REPUBLIKA.CO.ID, JAKARTA -- Ketika Nabi Muhammad SAW menyeru orang-orang untuk memeluk Islam, Sa’id bin Zaid segera memenuhi panggilan beliau, menjadi pelopor orang-orang yang beriman kepada Allah dan membenarkan kerasulan beliau.
Tidak mengherankan kalau Sa’id secepat itu menerima seruan Muhammad SAW. Ia lahir dan dibesarkan dalam rumah tangga yang mencela dan mengingkari kepercayaan dan adat istiadat orang-orang Quraisy yang sesat.
Sa’id dididik dalam kamar seorang ayah yang sepanjang hidupnya giat mencari agama yang hak. Bahkan dia mati ketika sedang berlari kepayahan mengejar agama yang hak.

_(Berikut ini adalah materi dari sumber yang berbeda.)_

(** With [file_offset] at the last slot the store into slot [n_samples - 1]
    that closes the ring replaces [timestamp_1] by the timestamp
    [n_samples] intervals before it. *)
Lemma create_rra_time_last_offset (data : dat_s) (sub : Z) (s : dat_sub_s) :
  subset_at data sub = Ret s →
  2 ≤ n_samples s < 2 ^ 31 →
  file_offset s = n_samples s - 1 →
  ∃ time_rra,
    create_rra_time data sub = Ret time_rra ∧
    at_ time_rra (file_offset s)
    = wrap32 (timestamp_1 s
              - n_samples s * sub32 (timestamp_1 s) (timestamp_0 s)).
Proof.
  intros Hsub Hn Hfo. unfold create_rra_time. rewrite Hsub. cbn [mbind outcome_bind].
  rewrite Hfo.
  set (n := n_samples s) in *. set (ts1 := timestamp_1 s) in *.
  set (itv := sub32 ts1 (timestamp_0 s)).
  assert (Hlen0 : Z.of_nat (length (calloc 0 n)) = n)
    by (unfold calloc; rewrite length_replicate; lia).
  rewrite wr_Ret by lia. cbn [mbind outcome_bind].
  set (t0 := <[Z.to_nat (n - 1) := ts1]> (calloc 0 n)).
  assert (Hlent0 : Z.of_nat (length t0) = n) by (unfold t0; by rewrite length_insert).
  destruct (walk_down_spec itv (S (Z.to_nat (n - 1))) t0 (n - 1))
    as (t1 & -> & Hlen1 & Hlow1 & _); [lia..|].
  cbn [mbind outcome_bind].
  assert (Hfo0 : at_ t0 (n - 1) = ts1) by (unfold t0; apply at_insert_eq; lia).
  rewrite rd_at by lia. cbn [mbind outcome_bind].
  rewrite (sub32_id n 1) by lia. rewrite wr_Ret by lia. cbn [mbind outcome_bind].
  set (t2 := <[Z.to_nat (n - 1) := sub32 (at_ t1 0) itv]> t1).
  assert (Hlen2 : length t2 = length t1) by apply length_insert.
  cbn [walk_wrap].
  rewrite (sub32_id (n - 1) 1), (add32_id (n - 1 - 1) 1), (add32_id (n - 1) 1) by lia.
  replace (n - 1 - 1 + 1) with (n - 1) by lia.
  rewrite rd_at by lia. cbn [mbind outcome_bind].
  rewrite wr_Ret by lia. cbn [mbind outcome_bind].
  destruct (Z.gtb_spec (n - 1 - 1) (n - 1 + 1)); [lia|].
  eexists. split; [reflexivity|].
  rewrite at_insert_ne by lia. unfold t2. rewrite at_insert_eq by lia.
  rewrite Hlow1, Hfo0 by lia. rewrite sub32_wrap. f_equal. lia.
Qed.

(** C2.  At the boundary offsets the timeline is not the one of the Buffer:
    [create_rra_time] does not keep [timestamp_1] in slot [file_offset] when
    the offset is one of the last two slots (both loops run their body once
    before they test), writes slot [-1] when the offset is 0, and writes
    into an empty array when [n_samples] is 0. *)
Theorem create_rra_time_boundary_offsets :
  create_rra_time (one_buffer "integer" 300 400 3 4) 0 = Ret [100; 200; -100; 0] ∧
  create_rra_time (one_buffer "integer" 300 400 2 4) 0 = Ret [200; 300; 0; 100] ∧
  create_rra_time (one_buffer "integer" 300 400 0 4) 0
    = Fault (OutOfBounds "time_rra" (-1)) ∧
  create_rra_time (one_buffer "integer" 300 400 0 0) 0
    = Fault (OutOfBounds "time_rra" 0).
Proof. repeat split; reflexivity. Qed.

(** * The search on an arbitrary array *)

Lemma search_rec_window arr key fuel : ∀ l h,
  Z.of_nat (length arr) ≤ 2 ^ 30 →
  0 ≤ l → h < Z.of_nat (length arr) →
  (Z.to_nat (h - l + 1) < fuel)%nat →
  ∃ r, search_rec fuel arr l h key = Ret r ∧
       (r = -1 ∨ (l ≤ r ≤ h ∧ arr !! Z.to_nat r = Some key)).
Proof.
  induction fuel as [|fuel IH]; intros l h Hlen Hl Hh Hfuel; [lia|].
  cbn [search_rec]. destruct (Z.gtb_spec l h) as [Hgt|Hle].
  { exists (-1). by split; [|left]. }
  destruct (mid_between l h) as [-> Hmid]; [lia..|].
  set (mid := (l + h) / 2) in *.
  rewrite (rd_at _ arr mid) by lia. cbn [mbind outcome_bind].
  destruct (Z.eqb_spec (at_ arr mid) key) as [Heq|Hne].
  { exists mid. split; [done|]. right. split; [lia|].
    rewrite <- Heq. apply lookup_at. lia. }
  rewrite (rd_at _ arr l) by lia. cbn [mbind outcome_bind].
  rewrite (sub32_id mid 1), (add32_id mid 1) by lia.
  assert (Hlow : ∃ r, search_rec fuel arr l (mid - 1) key = Ret r ∧
            (r = -1 ∨ (l ≤ r ≤ h ∧ arr !! Z.to_nat r = Some key))).
  { destruct (IH l (mid - 1)) as (r & Hr & Hres); [lia..|].
    exists r. split; [done|]. destruct Hres as [?|[? ?]]; [by left|right]. split; [lia|done]. }
  assert (Hhigh : ∃ r, search_rec fuel arr (mid + 1) h key = Ret r ∧
            (r = -1 ∨ (l ≤ r ≤ h ∧ arr !! Z.to_nat r = Some key))).
  { destruct (IH (mid + 1) h) as (r & Hr & Hres); [lia..|].
    exists r. split; [done|]. destruct Hres as [?|[? ?]]; [by left|right]. split; [lia|done]. }
  destruct (at_ arr l <=? at_ arr mid).
  - by destruct ((key >=? at_ arr l) && (key <=? at_ arr mid)).
  - destruct (key >=? at_ arr mid); [|done].
    rewrite (rd_at _ arr h) by lia. cbn [mbind outcome_bind].
    by destruct (key <=? at_ arr h).
Qed.

(** X1.  Called on a window of valid indices, [search] returns on every
    array, sorted or not: it reads no slot outside the array, and its result
    is [-1] or an index of the window at which the array holds the key. *)
Theorem search_window_sound (arr : list Z) (l h key : Z) :
  Z.of_nat (length arr) ≤ 2 ^ 30 →
  0 ≤ l → h < Z.of_nat (length arr) →
  ∃ r, search arr l h key = Ret r ∧
       (r = -1 ∨ (l ≤ r ≤ h ∧ arr !! Z.to_nat r = Some key)).
Proof.
  intros Hlen Hl Hh. apply search_rec_window; [done..|lia].
Qed.

Lemma search_window_sound_witness :
  ∃ r, search [7; 3; 9; 3; 1] 1 4 9 = Ret r ∧
       (r = -1 ∨ (1 ≤ r ≤ 4 ∧ [7; 3; 9; 3; 1] !! Z.to_nat r = Some 9)).
Proof. apply search_window_sound; cbn; lia. Defined.

(** X2.  On an ascending array every element of which lies below the key,
    the call [search arr 0 n key] with [n] the number of elements, as the
    merge makes it, reads the slot [n] behind the array. *)
Theorem search_key_above_reads_past (arr : list Z) (key : Z) :
  ascending arr →
  (∀ i, 0 ≤ i < Z.of_nat (length arr) → at_ arr i < key) →
  Z.of_nat (length arr) < 2 ^ 30 →
  search arr 0 (Z.of_nat (length arr)) key
  = Fault (OutOfBounds "arr" (Z.of_nat (length arr))).
Proof. intros Hasc. by apply search_above_reads_past. Qed.

Lemma search_key_above_reads_past_witness :
  search [10; 20; 30] 0 3 40 = Fault (OutOfBounds "arr" 3).
Proof.
  apply (search_key_above_reads_past [10; 20; 30] 40).
  - intros i j Hi Hij Hj. cbn in Hj.
    assert (i = 0 ∨ i = 1) as [-> | ->] by lia;
      [assert (j = 1 ∨ j = 2) as [-> | ->] by lia | assert (j = 2) as -> by lia];
      vm_compute; reflexivity.
  - intros i Hi. cbn in Hi.
    assert (i = 0 ∨ i = 1 ∨ i = 2) as [-> | [-> | ->]] by lia; vm_compute; reflexivity.
  - cbn. lia.
Defined.

(** * The slot timeline at and beyond the boundary *)

Lemma create_rra_time_interior_witness :
  ∃ time_rra,
    create_rra_time (one_buffer "integer" 300 400 2 6) 0 = Ret time_rra ∧
    Z.of_nat (length time_rra) = 6 ∧
    at_ time_rra 2 = 400 ∧
    ∀ i, 0 ≤ i < 6 →
      at_ time_rra i = wrap32 (400 - ((2 - i) mod 6) * sub32 400 300).
Proof.
  apply (create_rra_time_interior (one_buffer "integer" 300 400 2 6) 0
           (mk_dat_sub_s 0 0 0 0 0 300 400 0 0 (Some []) 2 6 0 0 (Some []) 0 (Some []) None)).
  - reflexivity.
  - cbn. lia.
  - cbn. lia.
  - cbn. lia.
  - unfold int_range. cbn. lia.
Defined.

(** X4.  With [file_offset] at one of the last two slots the second loop,
    which runs its body once before it tests, overwrites slot [file_offset]:
    the slot holds the timestamp [n_samples] intervals before [timestamp_1]. *)
Theorem create_rra_time_late_offset (data : dat_s) (sub : Z) (s : dat_sub_s) :
  subset_at data sub = Ret s →
  n_samples s < 2 ^ 31 →
  1 ≤ file_offset s →
  n_samples s - 2 ≤ file_offset s ≤ n_samples s - 1 →
  ∃ time_rra,
    create_rra_time data sub = Ret time_rra ∧
    Z.of_nat (length time_rra) = n_samples s ∧
    at_ time_rra (file_offset s)
    = wrap32 (timestamp_1 s
              - n_samples s * sub32 (timestamp_1 s) (timestamp_0 s)).
Proof.
  intros Hsub Hn Hfo1 Hfo. unfold create_rra_time. rewrite Hsub. cbn [mbind outcome_bind].
  set (n := n_samples s) in *. set (fo := file_offset s) in *.
  set (ts1 := timestamp_1 s) in *.
  set (itv := sub32 ts1 (timestamp_0 s)).
  assert (Hlen0 : Z.of_nat (length (calloc 0 n)) = n)
    by (unfold calloc; rewrite length_replicate; lia).
  rewrite wr_Ret by lia. cbn [mbind outcome_bind].
  set (t0 := <[Z.to_nat fo := ts1]> (calloc 0 n)).
  assert (Hlent0 : Z.of_nat (length t0) = n) by (unfold t0; by rewrite length_insert).
  destruct (walk_down_spec itv (S (Z.to_nat fo)) t0 fo)
    as (t1 & -> & Hlen1 & Hlow1 & Hhigh1); [lia..|].
  cbn [mbind outcome_bind].
  assert (Hfo0 : at_ t0 fo = ts1) by (unfold t0; apply at_insert_eq; lia).
  rewrite rd_at by lia. cbn [mbind outcome_bind].
  rewrite (sub32_id n 1) by lia. rewrite wr_Ret by lia. cbn [mbind outcome_bind].
  set (t2 := <[Z.to_nat (n - 1) := sub32 (at_ t1 0) itv]> t1).
  assert (Hlen2 : length t2 = length t1) by apply length_insert.
  assert (Hlast : at_ t2 (n - 1) = wrap32 (ts1 - (fo + 1) * itv)).
  { unfold t2. rewrite at_insert_eq by lia. rewrite Hlow1, Hfo0 by lia.
    rewrite sub32_wrap. f_equal. lia. }
  cbn [walk_wrap].
  rewrite (sub32_id (n - 1) 1), (add32_id (n - 1 - 1) 1), (add32_id fo 1) by lia.
  replace (n - 1 - 1 + 1) with (n - 1) by lia.
  rewrite rd_at by lia. cbn [mbind outcome_bind].
  rewrite wr_Ret by lia. cbn [mbind outcome_bind].
  destruct (Z.gtb_spec (n - 1 - 1) (fo + 1)); [lia|].
  eexists. split; [reflexivity|]. split; [rewrite length_insert; lia|].
  destruct (Z.eq_dec fo (n - 1)) as [Heq|Hne].
  - rewrite at_insert_ne by lia. rewrite Heq, Hlast. f_equal. lia.
  - assert (fo = n - 1 - 1) as Heq by lia. rewrite Heq at 1.
    rewrite at_insert_eq by lia. rewrite Hlast, sub32_wrap. f_equal. lia.
Qed.

Lemma create_rra_time_late_offset_witness :
  ∃ time_rra,
    create_rra_time (one_buffer "integer" 300 400 4 6) 0 = Ret time_rra ∧
    Z.of_nat (length time_rra) = 6 ∧
    at_ time_rra 4 = wrap32 (400 - 6 * sub32 400 300).
Proof.
  apply (create_rra_time_late_offset (one_buffer "integer" 300 400 4 6) 0
           (mk_dat_sub_s 0 0 0 0 0 300 400 0 0 (Some []) 4 6 0 0 (Some []) 0 (Some []) None)).
  - reflexivity.
  - cbn. lia.
  - cbn. lia.
  - cbn. lia.
Defined.

(** X5.  [create_rra_time] stores [timestamp_1] at slot [file_offset]
    without testing the offset against [n_samples], and its first loop
    stores once below slot [file_offset] before it tests: for an offset
    outside [1 .. n_samples - 1] the function stores outside the array, at
    slot [-1] for the offset 0 of a Buffer that has slots and at slot
    [file_offset] otherwise. *)
Theorem create_rra_time_offset_unchecked (data : dat_s) (sub : Z) (s : dat_sub_s) :
  subset_at data sub = Ret s →
  ¬ (1 ≤ file_offset s < n_samples s) →
  create_rra_time data sub
  = Fault (OutOfBounds "time_rra"
             (if decide (file_offset s = 0 ∧ 0 < n_samples s) then -1
              else file_offset s)).
Proof.
  intros Hsub Hfo. unfold create_rra_time. rewrite Hsub. cbn [mbind outcome_bind].
  set (n := n_samples s) in *. set (fo := file_offset s) in *.
  assert (Hlen0 : Z.of_nat (length (calloc 0 n)) = Z.max 0 n)
    by (unfold calloc; rewrite length_replicate; lia).
  destruct (decide (fo = 0 ∧ 0 < n)) as [[Hz Hpos]|Hno].
  - rewrite Hz. rewrite wr_Ret by lia. cbn [mbind outcome_bind walk_down Z.to_nat].
    rewrite rd_at by (rewrite length_insert; lia). cbn [mbind outcome_bind].
    unfold wr. by rewrite (sub32_id 0 1) by lia.
  - unfold wr. destruct (Z.leb_spec 0 fo); [|done].
    destruct (Z.ltb_spec fo (Z.of_nat (length (calloc 0 n)))); [lia|done].
Qed.

Lemma create_rra_time_offset_unchecked_witness :
  create_rra_time (one_buffer "integer" 300 400 7 6) 0
  = Fault (OutOfBounds "time_rra" 7).
Proof.
  apply (create_rra_time_offset_unchecked (one_buffer "integer" 300 400 7 6) 0
           (mk_dat_sub_s 0 0 0 0 0 300 400 0 0 (Some []) 7 6 0 0 (Some []) 0 (Some []) None)).
  - reflexivity.
  - cbn. lia.
Defined.

(** * The metadata decoder on arbitrary streams *)

Lemma bind_Ret_inv {A B} (m : outcome A) (k : A → outcome B) (b : B) :
  m ≫= k = Ret b → ∃ a, m = Ret a ∧ k a = Ret b.
Proof. destruct m as [a|f]; [by exists a|done]. Qed.

Lemma cstr_full (l m : list byte) : cstr l = m → length l = length m → l = m.
Proof.
  revert m. induction l as [|b l IH]; intros m; cbn [cstr].
  - by intros <-.
  - destruct (Byte.eqb b Byte.x00); intros <-; cbn [length]; [done|].
    intros [= Hlen]. f_equal. by apply IH.
Qed.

Sebelum menghembuskan nafasnya, ayah Sa'id—Zaid bin Amr bin Nufail—menengadah ke langit seraya berdoa, "Ya Allah, jika Engkau mengharamkanku dari agama lurus ini, maka janganlah anakku, Sa'id, diharamkan pula darinya."
Sa’id masuk Islam tidak seorang diri. Dia bersyahadat bersama istrinya, Fatimah binti Khathab, adik perempuan Umar bin Khathab. Karena pemuda Quraisy ini masuk Islam, dia disakiti dan dianiaya, dipaksa oleh kaumnya supaya kembali kepada agama mereka.
Tetapi jangankan mengembalikan Sa’id kepada kepercayaan nenek moyang mereka, sebaliknya Sa’id dan istrinya sanggup menarik seorang laki-laki Quraisy yang paling berbobot baik fisik maupun intelektualnya masuk Islam, Umar bin Khattab.
Mereka berdualah yang telah menyebabkan Umar bin Khathab masuk Islam. Sa’id bin Zaid bin Amr bin Nufail membaktikan segenap daya dan tenaganya yang muda untuk berkhidmat kepada Islam.
Ketika dia masuk Islam, umurnya belum lebih dari 20 tahun. Selain Perang Badar, dia turut berperang bersama-sama Rasulullah dalam setiap peperangan. Ketika itu dia sedang melaksanakan suatu tugas penting lainnya yang ditugaskan Rasulullah kepadanya. Dia turut mengambil bagian bersama-sama kaum Muslimin mencabut singgasana Kisra Persia dan menggulingkan Kekaisaran Romawi. Dalam setiap peperangan yang dihadapi kaum Muslimin, dia selalu memperlihatkan penampilan dengan reputasi terpuji.